In Guice you have to explicitly say that you want this object to be instantiated a singleton .

2- Doesn't this create some problems when Spring create objects that keep some state ?

3- How to tell Spring to create a new object ?

Upvotes: 0

Views: 953

Answers (1)

Sotirios Delimanolis
Sotirios Delimanolis

Reputation: 279970

1 - Does this mean that all objects created with Spring ApplicationContext are Singletons ?

No. But Spring's default scope is singleton. If you want a different scope, you must explicitly declare it in the bean configuration. In Java configuration, you do that with the @Scope annotation. With XML configuration, you do it with the <bean> scope attribute. Among other ways...

2- Doesn't this create some problems when Spring create objects that keep some state ?

You can always declare different scope, so no.

3- How to tell Spring to create a new object ?

That depends on the scope. If the scope is prototype, then calling ApplicationContext#getBean(String) will give you a new instance every time. If your bean is a singleton, then you will always get the same instance.

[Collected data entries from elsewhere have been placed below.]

(** * Students REST API: the data-access layer and its HTTP routes

    A shallow embedding of [main.py]: the [students] table, the unit of work
    that every [StudentDB] method opens with [with self.Session() as session],
    the ten methods of [StudentDB], and the five FastAPI routes.

    Modelling choices, all local to this file:
    - the table is the list of its rows in rowid order;
    - a [Float] value is an exact rational ([Q]): rounding error of the
      binary representation, infinities and NaN payloads are outside the
      model (a missing cell of a data frame is the separate value [PNaN]);
    - an integer primary key is a [Z];
    - a method is a function from the table before the call to the value it
      returns (or the exception it raises) and the table after the call. *)

From Stdlib Require Import List ZArith QArith Qround Lqa String DecimalString Bool Lia.
Import ListNotations.

Local Open Scope string_scope.
Local Open Scope list_scope.
Local Open Scope Z_scope.

(** ** The [students] table *)

(** One row of [students]; every column is declared [nullable=False]. *)
Record Student : Type := mkStudent {
  id : Z;
  last_name : string;
  first_name : string;
  faculty : string;
  course : string;
  grade : Q
}.

Definition Store : Type := list Student.

(** The five columns that are not the primary key. *)
Inductive attr : Type :=
| k_last_name | k_first_name | k_faculty | k_course | k_grade.

Definition attr_eqb (a b : attr) : bool :=
  match a, b with
  | k_last_name, k_last_name | k_first_name, k_first_name
  | k_faculty, k_faculty | k_course, k_course | k_grade, k_grade => true
  | _, _ => false
  end.

(** Python values that reach an attribute of a [Student] object. *)
Inductive pyval : Type :=
| PNone
| PStr (s : string)
| PInt (z : Z)
| PFloat (q : Q)
| PNaN.

(** Exceptions the modelled code can raise. *)
Inductive exn : Type :=
| ValueError
| StatementError
| IntegrityError
| InvalidRequestError
| DetachedInstanceError
| HTTPException (status_code : Z) (detail : string).

Inductive outcome (A : Type) : Type :=
| Returned (a : A)
| Raised (e : exn).
Arguments Returned {A} a.
Arguments Raised {A} e.

(** ** Pydantic schemas *)

Record StudentCreate : Type := mkStudentCreate {
  c_last_name : string;
  c_first_name : string;
  c_faculty : string;
  c_course : string;
  c_grade : Q
}.

(** [StudentUpdate]: every field is [Optional] with default [None]; pydantic
    remembers which fields the request supplied.  [None] is a field that was
    not supplied, [Some None] a field supplied as [null], [Some (Some v)] a
    field supplied with the value [v]. *)
Record StudentUpdate : Type := mkStudentUpdate {
  u_last_name : option (option string);
  u_first_name : option (option string);
  u_faculty : option (option string);
  u_course : option (option string);
  u_grade : option (option Q)
}.

Definition py_str (o : option string) : pyval :=
  match o with Some s => PStr s | None => PNone end.

Definition py_float (o : option Q) : pyval :=
  match o with Some q => PFloat q | None => PNone end.

(** [data.dict()] of a [StudentCreate]. *)
Definition create_dict (data : StudentCreate) : list (attr * pyval) :=
  [ (k_last_name, PStr (c_last_name data));
    (k_first_name, PStr (c_first_name data));
    (k_faculty, PStr (c_faculty data));
    (k_course, PStr (c_course data));
    (k_grade, PFloat (c_grade data)) ].

Definition item {A : Type} (k : attr) (conv : A -> pyval) (f : option A)
  : list (attr * pyval) :=
  match f with Some v => [(k, conv v)] | None => [] end.

(** [data.dict(exclude_unset=True)] of a [StudentUpdate]: the supplied fields,
    in declaration order, an explicit [null] included. *)
Definition update_dict (data : StudentUpdate) : list (attr * pyval) :=
  item k_last_name py_str (u_last_name data)
  ++ item k_first_name py_str (u_first_name data)
  ++ item k_faculty py_str (u_faculty data)
  ++ item k_course py_str (u_course data)
  ++ item k_grade py_float (u_grade data).

(** ** Coercions done by the database driver

    They belong to Python and SQLite, not to [main.py], and are kept
    abstract: [float_of_str] is Python's [float] on a string ([None] where it
    raises), [str_of_int] and [str_of_float] are the conversions SQLite
    applies when a number is stored in a column of TEXT affinity. *)
Class Driver : Type := mkDriver {
  float_of_str : string -> option Q;
  str_of_int : Z -> string;
  str_of_float : Q -> string
}.

(** ** Exceptions as an error monad *)

Definition obind {A B : Type} (o : outcome A) (f : A -> outcome B) : outcome B :=
  match o with
  | Returned a => f a
  | Raised e => Raised e
  end.

Declare Scope outcome_scope.
Delimit Scope outcome_scope with outcome.
Notation "'try' x <- c ; k" := (obind c (fun x => k))
  (at level 10, x name, c at level 100, k at level 200) : outcome_scope.

(** A [nullable=False] column refuses NULL. *)
Definition not_null {A : Type} (o : option A) : outcome A :=
  match o with
  | Some a => Returned a
  | None => Raised IntegrityError
  end.

Section Binding.
Context {drv : Driver}.
Local Open Scope outcome_scope.

(** Bind processor of a [Float] column: [float(value)], [None] and a NaN
    both reaching the database as NULL. *)
Definition to_float (v : pyval) : outcome (option Q) :=
  match v with
  | PNone => Returned None
  | PStr s =>
      match float_of_str s with
      | Some q => Returned (Some q)
      | None => Raised StatementError
      end
  | PInt z => Returned (Some (inject_Z z))
  | PFloat q => Returned (Some q)
  | PNaN => Returned None
  end.

(** What a [String] column stores for a Python value; [None] is NULL. *)
Definition text_param (v : pyval) : option string :=
  match v with
  | PNone => None
  | PStr s => Some s
  | PInt z => Some (str_of_int z)
  | PFloat q => Some (str_of_float q)
  | PNaN => None
  end.

(** The last value assigned to attribute [k] in [kw], if any. *)
Fixpoint assigned (kw : list (attr * pyval)) (k : attr) : option pyval :=
  match kw with
  | [] => None
  | (k', v) :: kw' =>
      match assigned kw' k with
      | Some later => Some later
      | None => if attr_eqb k' k then Some v else None
      end
  end.

(** Value of attribute [k] of an object built from the keyword arguments
    [kw]: an attribute that was not given reads [None]. *)
Definition getattr (kw : list (attr * pyval)) (k : attr) : pyval :=
  match assigned kw k with
  | Some v => v
  | None => PNone
  end.

(** [INSERT INTO students (...) VALUES (...)] for one object, the rowid
    being [i]. *)
Definition insert_row (i : Z) (kw : list (attr * pyval)) : outcome Student :=
  try g <- to_float (getattr kw k_grade);
  try ln <- not_null (text_param (getattr kw k_last_name));
  try fn <- not_null (text_param (getattr kw k_first_name));
  try fa <- not_null (text_param (getattr kw k_faculty));
  try co <- not_null (text_param (getattr kw k_course));
  try g' <- not_null g;
  Returned (mkStudent i ln fn fa co g').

Note that you can have multiple beans of the same type but with different scopes. For example,

<bean name="my-proto" class="com.example.Example" scope="prototype" />
<bean name="my-singleton" class="com.example.Example" /> <!-- defaults to singleton -->

and later

(Example) context.getBean("my-proto"); // new instance every time
(Example) context.getBean("my-singleton"); // same instance every time

You can therefore use the singleton in some cases, and a different scope in others. Also, you don't have to use Spring everywhere.